50.) SG Quentin Grimes (Houston)
49.) SF Joe Wieskamp (Iowa)
48.) C Jericho Sims (Texas)
47.) C Luka Garza (Iowa)
46.) Joel Ayayi (Gonzaga)
Ayayi will be a plug-and-play energy guy from anywhere between SG to possibly some small ball PF, however with very limited upside and poor size give enough cause for concern to push him back to mid 2nd round. Luka Garza has always been working in the offseason to improve his body since his sophomore year and it has paid off for him. He doesn’t possess all the tools of a modern-day center, but his work ethic is admirable and he does possess skill as a legit stretch 5 who can take advantage of mismatches on the block. Jericho Sims is someone who was under the radar for the draft all year which made little sense. He was a huge part of why Texas’s defense was elite. They trusted him to guard 1-5 as a true center and didn’t disappoint. That along with his bounce for lobs, putbacks, and rim protection makes him worthy in this part of the draft. Joe Wieskamp is a long wing who will be able to fit within an offense as he shot the ball well his whole career and moves well without the ball. He also was showing hints of more dribble handoff type actions or coming off screens at the combine that we didn’t see at Iowa so there might be more to his offensive capabilities than expected. Quentin Grimes is a player who has overcome a lot as a 5 star Kansas recruit who didn’t exceed expectations and ended up transferring to Houston where he played hard and had more success. Now even though he’s talented and works hard, he’s not elite in any one area which does give doubt as to what his exact role will be.

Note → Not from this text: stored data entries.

(* ===== verification/Spire.v ===== *)
(** SPIFFE identities (src/internal/spire): the registration of a VM's identity
    (service.go), the grammar of identities and the checks of an issued document
    (svid.go).

    Certificates are records of the fields the checks read; verifying a chain,
    parsing a certificate and the PEM and PKCS#8 encodings are the interface
    [Crypto].

    What the identity of a VM is: the grammar that is accepted, and that a
    registered identity names its VM. *)

From S2P Require Import Prelude GoStrings GoUrl Json Paths.

(* @src internal/config/config.go:82-94 SPIREConfig *)
Record SPIREConfig : Type := mkSPIRE {
  sc_enabled : bool; sc_required : bool; sc_socket : string; sc_trust_domain : string; sc_parent : string;
  sc_workload_type : string; sc_ttl : Z; sc_cid : Z; sc_port : Z; sc_agent : string; sc_container : string }.

(** * The grammar *)

(** [^[a-z0-9]([a-z0-9-]*[a-z0-9])?$]. *)
(* @src internal/spire/svid.go:370-370 trustLabelPattern *)
Definition label_end (a : ascii) : bool := is_lower a || is_num a.
Definition label_char (a : ascii) : bool := label_end a || Ascii.eqb a "-".
Definition trust_label (s : string) : bool :=
  match s with EmptyString => false | String a _ => label_end a end &&
  match string_rev s with EmptyString => false | String a _ => label_end a end && all_ascii label_char s.

(* @func internal/spire/svid.go isValidTrustDomain *)
Definition isValidTrustDomain (host : string) : bool :=
  if String.eqb host "" || (253 <? String.length host)%nat then false
  else forallb (λ label, negb ((63 <? String.length label)%nat || negb (trust_label label))) (split_on "." host).

(** [^[a-zA-Z0-9._-]+$]. *)
(* @src internal/spire/svid.go:391-391 pathSegmentPattern *)
Definition path_segment (s : string) : bool := negb (String.eqb s "") && all_ascii (λ a, is_alnum a || one_of "._-" a) s.

(** [^[a-zA-Z0-9_-]+$]. *)
(* @src internal/spire/service.go:86-86 safeIDPattern *)
Definition safe_id (s : string) : bool := negb (String.eqb s "") && all_ascii (λ a, is_alnum a || one_of "_-" a) s.

Definition check_segment (seg : string) : option error :=
  if String.eqb seg "" then Some (ErrorsNew "svid: SPIFFE ID has an empty path segment (no trailing or doubled slashes)")
  else if String.eqb seg "." || String.eqb seg ".." then
    Some (Errorf "svid: SPIFFE ID path segment %q is not permitted" [AStr seg])
  else if negb (path_segment seg) then
    Some (Errorf "svid: SPIFFE ID path segment %q is invalid (letters, digits, .-_ only)" [AStr seg])
  else None.

Fixpoint check_segments (segs : list string) : option error :=
  match segs with
  | [] => None
  | seg :: segs => match check_segment seg with Some err => Some err | None => check_segments segs end
  end.

Section Grammar.
Variable ip_literal : string → bool.

(* @func internal/spire/svid.go validateSPIFFEID *)
Definition validateSPIFFEID (id : string) : option error :=
  if String.eqb id "" then Some (ErrorsNew "svid: SPIFFE ID is required")
  else if (2048 <? String.length id)%nat then Some (ErrorsNew "svid: SPIFFE ID exceeds 2048 bytes")
  else if contains "%" id then Some (ErrorsNew "svid: SPIFFE ID must not contain percent-encoding")
  else match url_parse ip_literal id with
  | None => Some (ErrorsNew "svid: SPIFFE ID is not a valid URI")
  | Some u =>
      if negb (String.eqb (u_scheme u) "spiffe") then
        Some (Errorf "svid: SPIFFE ID scheme must be spiffe, got %q" [AStr (u_scheme u)])
      else if negb (bool_decide (u_user u = None)) || negb (String.eqb (u_query u) "") || negb (String.eqb (u_fragment u) "") then
        Some (ErrorsNew "svid: SPIFFE ID must not contain userinfo, query, or fragment")
      else if negb (String.eqb (u_Port u) "") then Some (ErrorsNew "svid: SPIFFE ID trust domain must not contain a port")
      else
        let host := u_Hostname u in
        if String.eqb host "" then Some (ErrorsNew "svid: SPIFFE ID is missing a trust domain")
        else if negb (isValidTrustDomain host) then
          Some (Errorf "svid: SPIFFE ID trust domain %q is invalid" [AStr host])
        else
          let path := trim_prefix "/" (u_path u) in
          if String.eqb path "" then Some (ErrorsNew "svid: SPIFFE ID is missing a workload path")
          else check_segments (split_on slash path)
  end.

End Grammar.

(** * Registration *)

(* @func internal/spire/service.go normalizeTrustDomain *)
Definition normalizeTrustDomain (td : string) : string := to_lower (trim_space td).

(* @func internal/spire/service.go validateTrustDomain *)
Definition validateTrustDomain (cfg : SPIREConfig) : option error :=
  let td := normalizeTrustDomain (sc_trust_domain cfg) in
  if String.eqb td "" then Some (ErrorsNew "trust_domain is required for SPIFFE identity")
  else if negb (isValidTrustDomain td) then
    Some (Errorf "trust_domain %q is not a valid RFC 1123 DNS name (lowercase letters, digits, and interior hyphens)" [AStr (sc_trust_domain cfg)])
  else None.

(* @func internal/spire/service.go BuildSPIFFEID *)
Definition BuildSPIFFEID (cfg : SPIREConfig) (groupID ownerUserID vmID : string) : string :=
  let workloadType := if String.eqb (sc_workload_type cfg) "" then "microvm" else sc_workload_type cfg in
  "spiffe://" +:+ normalizeTrustDomain (sc_trust_domain cfg) +:+ "/g/" +:+ groupID +:+ "/u/" +:+ ownerUserID +:+ "/w/" +:+
    workloadType +:+ "/" +:+ vmID.

(* @func internal/spire/service.go ValidateIdentityParams *)
Definition ValidateIdentityParams (groupID ownerUserID : string) : option error :=
  if String.eqb groupID "" then Some (ErrorsNew "group_id is required for SPIFFE identity")
  else if negb (safe_id groupID) then Some (Errorf "group_id contains invalid characters: %s" [AStr groupID])
  else if String.eqb ownerUserID "" then Some (ErrorsNew "owner_user_id is required for SPIFFE identity")
  else if negb (safe_id ownerUserID) then Some (Errorf "owner_user_id contains invalid characters: %s" [AStr ownerUserID])
  else None.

45.) SF/PF Marcus Bagley (Arizona State)
44.) SF/PF Yves Pons (Tennessee)
43.) PF Trendon Watford (LSU)
42.) PG McKinley Wright IV (Colorado)
41.) SF Kessler Edwards (Pepperdine)
Kessler Edwards is a very good defender with an NBA body. He will be ready to be a plug-and-play guy early in moments on the defensive end while his offensive game grows. McKinley Wright is an intelligent passer who gets after people defensively. A big thing for him will be improving his jumper, especially since he’s undersized at 6’0”. Watford has some talent for a 2nd round prospect with his ball-handling, touch around the rim, and athleticism. Despite this, it’s hard to project what his exact role will be because he doesn’t offer much when he’s playing on the perimeter. Yves Pons is a phenomenal defender and will be a candidate for teams that play in switch-heavy schemes. Pons will bring toughness, rim protection, and versatility to guard 1-5 in situations. Bagley showed he can shoot the ball well as he’s got fluid mechanics, but he didn’t show much else at Arizona State partially due to his limited role so seeing him in workouts will give teams a better idea of what his whole package is.
40.) C Charles Bassey (Western Kentucky)
39.) SF/PF Roko Prkacin (KK Cibona)
38.) SG/SF A.J. Lawson (South Carolina)
37.) SG Nay’Shon Hyland (VCU)
36.) PF Greg Brown (Texas)
Roko is a versatile player but doesn’t have a defined skill right now that he can bring to a team, but there is role player upside because he’s capable of doing so many things. Hyland was an elite shot-maker at VCU and could be a real spark off a team’s bench. Greg Brown is a phenomenal athlete but is raw and there wasn’t a ton of improvement as the year went on. Despite this, his athleticism makes it easier to buy into the potential and versatility he brings. Bassey has shown promise as a finisher around the rim, potential of a jumper, and a very solid defender with good timing. He is a little undersized for a starting center at 235 lbs., and a 7’3” wingspan so his development as a shooter could be key. A.J. Lawson was a stand-out at the combine. He showed he was capable of more than just a spot-up shooter as he was initiating the offense, finding players out of the P&R, and created a couple of his own shots on a variety of moves. Lawson also brought that South Carolina toughness you see taking charges and has that team-first mindset. He’s become a riser on boards and looks the part of becoming a role player at the next level.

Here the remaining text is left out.